Several weeks ago, I signed up to testify at an environmental hearing, something that I’ve never done before. Why? Not because of any special expertise, although I’ve been involved and concerned about environmental issues all of my life, and written about this issue multiple times on my blog and elsewhere.
Rather, it is because I am a citizen of this country who lives in an area that is deeply and detrimentally impacted by the poor regulation of the coal industry and the toxic impact it has on our environment. The Environmental Protection Agency is in the process of holding hearings throughout the country regarding proposed plans to regulate coal ash ponds like the one that was breached in Tennessee in 2008, causing horrific damage. This week there will be a hearing in Louisville, KY where I live.
Currently, these ponds are virtually unregulated. But despite being a news reading junkie, until the Tennessee disaster, I had no idea these things even existed, let alone that their owners were apparently on the honor system in regard to their safety.
This map, via the Sierra Club, gives a great graphic understanding of how many of these disposal sites there are in the U.S. (see here as well for an excellent list of resources to learn more about this horrific problem).
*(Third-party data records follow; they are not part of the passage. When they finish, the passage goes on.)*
(** The loop over the bytes of a key finds the end of the varint. *)
Lemma skip_key_ref k : forall c i n acc, 0 <= i -> skip_key (S k) c i = i + ((varint_ref k n acc (drop (Z.to_nat i) c ++ replicate (S k) 0)).1 - n).
Proof.
  induction k as [|k IH]; intros c i n acc Hi.
  - change (skip_key 1 c i) with (if negb (rd c i .& 0x80 =? 0) then i + 1 else i + 1). destruct (drop (Z.to_nat i) c); cbn [app replicate varint_ref fst]; destruct (negb _); lia.
  - cbn [skip_key]. assert (rd c i = rd (drop (Z.to_nat i) c ++ replicate (S (S k)) 0) 0) as Er by (rewrite <- rd_pad, rd_drop by lia; f_equal; lia).
    specialize (IH c (i + 1)). destruct (drop (Z.to_nat i) c ++ replicate (S (S k)) 0) as [|b l] eqn:E; [apply (f_equal length) in E; rewrite length_app, length_replicate in E; cbn in E; lia|].
    change (rd (b :: l) 0) with b in Er. cbn [varint_ref]. rewrite Er. destruct (b .& 0x80 =? 0); cbn [negb fst]; [lia|]. cbn [skip_key] in IH. rewrite (IH (n + 1) (acc << 7 .| b .& 0x7f)) by lia.
    assert (varint_ref k (n + 1) (acc << 7 .| b .& 0x7f) (drop (Z.to_nat (i + 1)) c ++ replicate (S k) 0) = varint_ref k (n + 1) (acc << 7 .| b .& 0x7f) l) as ->; [|lia].
    assert (length l = (length (drop (Z.to_nat i) c) + S k)%nat) as Hl by (apply (f_equal length) in E; rewrite length_app, length_replicate in E; cbn in E; lia).
    apply varint_ref_ext; [lia|rewrite length_app, length_replicate; lia|]. intros j Hj. rewrite <- rd_pad, rd_drop by lia. replace (rd l j) with (rd (b :: l) (j + 1)) by (unfold rd; by replace (Z.to_nat (j + 1)) with (S (Z.to_nat j)) by lia).
    rewrite <- E, <- rd_pad, rd_drop by lia. f_equal. lia.
Qed.
Lemma skip_key_len c i : bytes c -> 0 <= i -> skip_key 9 c i = i + (sqlite3GetVarint (drop (Z.to_nat i) c)).1.
Proof. intros Hc Hi. rewrite (skip_key_ref 8 c i 0 0), getVarint_ref by (done || by apply Forall_drop). lia. Qed.

(** * Sizes of cells *)

Section cell.
Context (pBt : BtShared).
Local Abbreviation us := (usableSize pBt).

(** The limits are those of lockBtree. *)
Definition bt_ok : Prop := sizes_ok pBt /\ pBt = bt_limits (pageSize pBt) us (btsFlags pBt) (autoVacuum pBt).

(** The flags of a page are one of the four combinations. *)
Record kind (P : MemPage) : Prop := {
  k_leaf : leaf P = 0 \/ leaf P = 1;
  k_child : childPtrSize P = 4 - 4 * leaf P;
  k_data : hasData P = intKey P && (leaf P =? 1);
  k_min : 0 <= minLocal P <= maxLocal P;
  k_max : maxLocal P <= us - 35 }.

Lemma decode_kind P fl P' : bt_ok -> is_u 8 fl -> decodeFlags pBt P fl = (SQLITE_OK, P') -> kind P'.
Proof.
  intros [[Hps Hus] Hbt] Hfl. assert (0 <= bt_minLocal pBt <= bt_maxLocal pBt /\ bt_maxLocal pBt <= us - 35 /\ 0 <= bt_minLeaf pBt <= bt_maxLeaf pBt /\ bt_maxLeaf pBt <= us - 35) as Hlim.
  { rewrite Hbt. cbn [bt_limits bt_minLocal bt_maxLocal bt_minLeaf bt_maxLeaf usableSize]. assert (0 <= (us - 12) * 32 / 255 - 23 <= us - 35 /\ (us - 12) * 32 / 255 <= (us - 12) * 64 / 255 /\ (us - 12) * 64 / 255 <= us - 12).
    { assert (23 <= (us - 12) * 32 / 255) by (apply Z.div_le_lower_bound; lia). assert ((us - 12) * 32 / 255 <= (us - 12) * 64 / 255) by (apply Z.div_le_mono; lia). assert ((us - 12) * 64 / 255 <= us - 12) by (apply Z.div_le_upper_bound; lia). lia. }
    rewrite !uwrap_small by (unfold is_u; lia). lia. }
  unfold decodeFlags. change (PTF_LEAFDATA .| PTF_INTKEY) with 5. change PTF_ZERODATA with 2. change (Z.lnot PTF_LEAF) with (-9). intros H.
  assert (u8 (fl >> 3) = 0 \/ u8 (fl >> 3) = 1) as Hleaf.
  { assert (fl .& -9 = 5 \/ fl .& -9 = 2) as Hf by (destruct (Z.eqb_spec (fl .& -9) 5); [by left|]; destruct (Z.eqb_spec (fl .& -9) 2); [by right|discriminate]). clear -Hf Hfl. revert fl Hfl Hf.
    byte_check (fun fl => negb ((fl .& -9 =? 5) || (fl .& -9 =? 2)) || (u8 (fl >> 3) =? 0) || (u8 (fl >> 3) =? 1)). rewrite !orb_true_iff, !Z.eqb_eq, negb_true_iff, orb_false_iff, !Z.eqb_neq in *. tauto. }
  assert (u8 (4 - 4 * u8 (fl >> 3)) = 4 - 4 * u8 (fl >> 3)) as Hc by (destruct Hleaf as [-> | ->]; done). rewrite Hc in H.
  destruct (fl .& -9 =? 5); [|destruct (fl .& -9 =? 2); [|done]]; injection H as <-; constructor; cbn; try done; try lia; destruct Hleaf as [-> | ->]; done.
Qed.

(** The length of the header of a cell and the size of its payload. *)
Definition cell_header (P : MemPage) (c : list Z) : Z * Z :=
  if intKey P then
    let '(i, n) := if hasData P then let '(k, v) := getVarint32 (drop (Z.to_nat (childPtrSize P)) c) in (childPtrSize P + k, v) else (childPtrSize P, 0) in
    (i + (sqlite3GetVarint (drop (Z.to_nat i) c)).1, n)
  else let '(k, v) := getVarint32 (drop (Z.to_nat (childPtrSize P)) c) in (childPtrSize P + k, v).
(** How much of a payload is on the page, with the number of an overflow page. *)
Definition local_part (P : MemPage) (n : Z) : Z :=
  if maxLocal P <? n then let s := minLocal P + (n - minLocal P) mod (us - 4) in if maxLocal P <? s then minLocal P else s else n.
Definition local_size (P : MemPage) (n : Z) : Z := local_part P n + if maxLocal P <? n then 4 else 0.

Context (Hbt : bt_ok).

Lemma header_range P c : kind P -> bytes c -> 1 <= (cell_header P c).1 <= 18 /\ is_u 32 (cell_header P c).2.
Proof.
  intros HP Hc. unfold cell_header. pose proof (k_child _ HP) as Hch. pose proof (k_leaf _ HP) as Hl. pose proof (k_data _ HP) as Hd.
  assert (forall i, 1 <= (sqlite3GetVarint (drop i c)).1 <= 9) as HV by (intros i; apply getVarint_len; by apply Forall_drop).
  pose proof (getVarint32_len (drop (Z.to_nat (childPtrSize P)) c) ltac:(by apply Forall_drop)) as H32. pose proof (getVarint32_range (drop (Z.to_nat (childPtrSize P)) c) ltac:(by apply Forall_drop)) as Hr.
  pose proof (HV (Z.to_nat (childPtrSize P))) as HV0. destruct (getVarint32 (drop (Z.to_nat (childPtrSize P)) c)) as [k v]. cbn [fst snd] in *.
  destruct (intKey P); [destruct (hasData P)|]; cbn [fst snd].
  - pose proof (HV (Z.to_nat (childPtrSize P + k))). cbn [andb] in Hd. symmetry in Hd. apply Z.eqb_eq in Hd. split; [lia|done].
  - pose proof (HV (Z.to_nat (childPtrSize P))). split; [lia|]. unfold is_u. lia.
  - split; [lia|done].
Qed.
Lemma local_range P n : kind P -> is_u 32 n -> 0 <= local_part P n <= maxLocal P /\ 0 <= local_size P n <= us - 31.
Proof.
  intros HP Hn. pose proof (k_min _ HP). pose proof (k_max _ HP). destruct Hbt as [[Hps Hus] _]. unfold is_u in Hn. assert (0 <= local_part P n <= maxLocal P); [|split; [done|]; unfold local_size; destruct (maxLocal P <? n); lia].
  unfold local_part. pose proof (Z.mod_pos_bound (n - minLocal P) (us - 4) ltac:(lia)). destruct (Z.ltb_spec (maxLocal P) n); [|lia]. cbv zeta. destruct (Z.ltb_spec (maxLocal P) (minLocal P + (n - minLocal P) mod (us - 4))); lia.
Qed.
Lemma cellSize_eq P c : kind P -> bytes c -> let '(i, n) := cell_header P c in cellSizePtr pBt P c = Z.max 4 (local_size P n + i) /\ 4 <= cellSizePtr pBt P c < us.
Proof.
  intros HP Hc. pose proof (header_range P c HP Hc) as [Hi Hn]. destruct (cell_header P c) as [i n] eqn:E. cbn [fst snd] in *. pose proof (local_range P n HP Hn) as [Hl1 Hl2]. pose proof (k_min _ HP). pose proof (k_max _ HP).
  destruct Hbt as [[Hps Hus] _]. enough (cellSizePtr pBt P c = Z.max 4 (local_size P n + i)) as -> by (split; [done|lia]).
  assert (cellSizePtr pBt P c = let nSize := if maxLocal P <? n then (let nSize := u32 (minLocal P + u32 (n - minLocal P) mod (us - 4)) in let nSize := if maxLocal P <? nSize then minLocal P else nSize in u32 (nSize + 4)) else n in
    let nSize := u32 (nSize + i) in let nSize := if nSize <? 4 then 4 else nSize in u16 nSize) as ->.
  { unfold cellSizePtr. unfold cell_header in E. assert (0 <= childPtrSize P) as Hch by (pose proof (k_child _ HP); pose proof (k_leaf _ HP); lia).
    pose proof (getVarint32_len (drop (Z.to_nat (childPtrSize P)) c) ltac:(by apply Forall_drop)) as Hk. pose proof (getVarint_len (drop (Z.to_nat (childPtrSize P)) c) ltac:(by apply Forall_drop)).
    destruct (getVarint32 (drop (Z.to_nat (childPtrSize P)) c)) as [k v]. cbn [fst] in Hk. destruct (intKey P); [destruct (hasData P)|]; rewrite ?skip_key_len by (done || lia); by injection E as <- <-. }
  unfold is_u in Hn. unfold local_size, local_part in *. pose proof (Z.mod_pos_bound (n - minLocal P) (us - 4) ltac:(lia)). cbv zeta in *. destruct (Z.ltb_spec (maxLocal P) n).
  - rewrite (uwrap_small 32 (n - minLocal P)) by (unfold is_u; lia). assert (minLocal P + (n - minLocal P) mod (us - 4) < 2 ^ 32) by (change (2 ^ 32) with 4294967296; lia).
    rewrite (uwrap_small 32 (minLocal P + _)) by (unfold is_u; lia). set (s := minLocal P + (n - minLocal P) mod (us - 4)) in *. set (q := if maxLocal P <? s then minLocal P else s) in *.
    rewrite (uwrap_small 32 (q + 4)) by (unfold is_u; change (2 ^ 32) with 4294967296; lia). rewrite (uwrap_small 32 (q + 4 + i)) by (unfold is_u; change (2 ^ 32) with 4294967296; lia). rewrite uwrap_small by (unfold is_u; destruct (Z.ltb_spec (q + 4 + i) 4); change (2 ^ 16) with 65536; lia).
    destruct (Z.ltb_spec (q + 4 + i) 4); lia.
  - rewrite (uwrap_small 32 (n + i)) by (unfold is_u; change (2 ^ 32) with 4294967296; lia). rewrite uwrap_small by (unfold is_u; destruct (Z.ltb_spec (n + i) 4); change (2 ^ 16) with 65536; lia). destruct (Z.ltb_spec (n + i) 4); lia.
Qed.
So call it an act of patriotism, or just a variation on the subject matter of my usual ranting and raving, but I decided to participate and to tell the Environmental Protection Agency that as a citizen, I expect them to do what their name implies. Here is my testimony:
Testimony for the EPA Coal Ash Residuals Public Hearing
Louisville, KY Sept. 28, 2010
My name is Lucinda Marshall and I’ve lived in Louisville, KY for more than 20 years and I’m appalled that it wasn’t until after the Tennessee coal ash disaster that I became aware that we have toxic coal ash ponds right here in metropolitan Louisville.
According to the Sierra Club, in the state of Kentucky alone we have 44 ponds at 17 plants, 7 of which are rated as high hazards, and 5 as significant hazards. This is unacceptable.
After the incredible damage caused by the Tennessee pond breach, I am particularly horrified that these things are located in the middle of a large population center such as Louisville. If such a disaster happened here, the damage it would cause would be unimaginable and far worse than the Tennessee disaster.
Given that, I absolutely can’t understand how the EPA can consider anything but the most stringent guidelines for these facilities with the ultimate goal of making them illegal. It is beyond belief that these wastes are still considered exempt from such regulation.
There has been report after report documenting the highly negative impact that coal has on our environment as well as on human health. I am particularly concerned about the impact on pregnant women and children.
And all that talk about how coal is good for the economy? That sure hasn’t worked out so well in Kentucky which remains one of the poorest, least educated and least healthy states in the nation and no amount of building golf courses where amputated mountaintops used to stand will change that.
The people of Kentucky, the southeast and the entire nation deserve the right to a clean environment that is not being poisoned because of corporate malfeasance and greed and it is incumbent on the Environmental Protection Agency to do what its name implies and stringently regulate coal ash disposal.
(Note: There is a three minute time limit on on testimony that is presented publicly, thus the brevity of my statement, much more can and should be said.)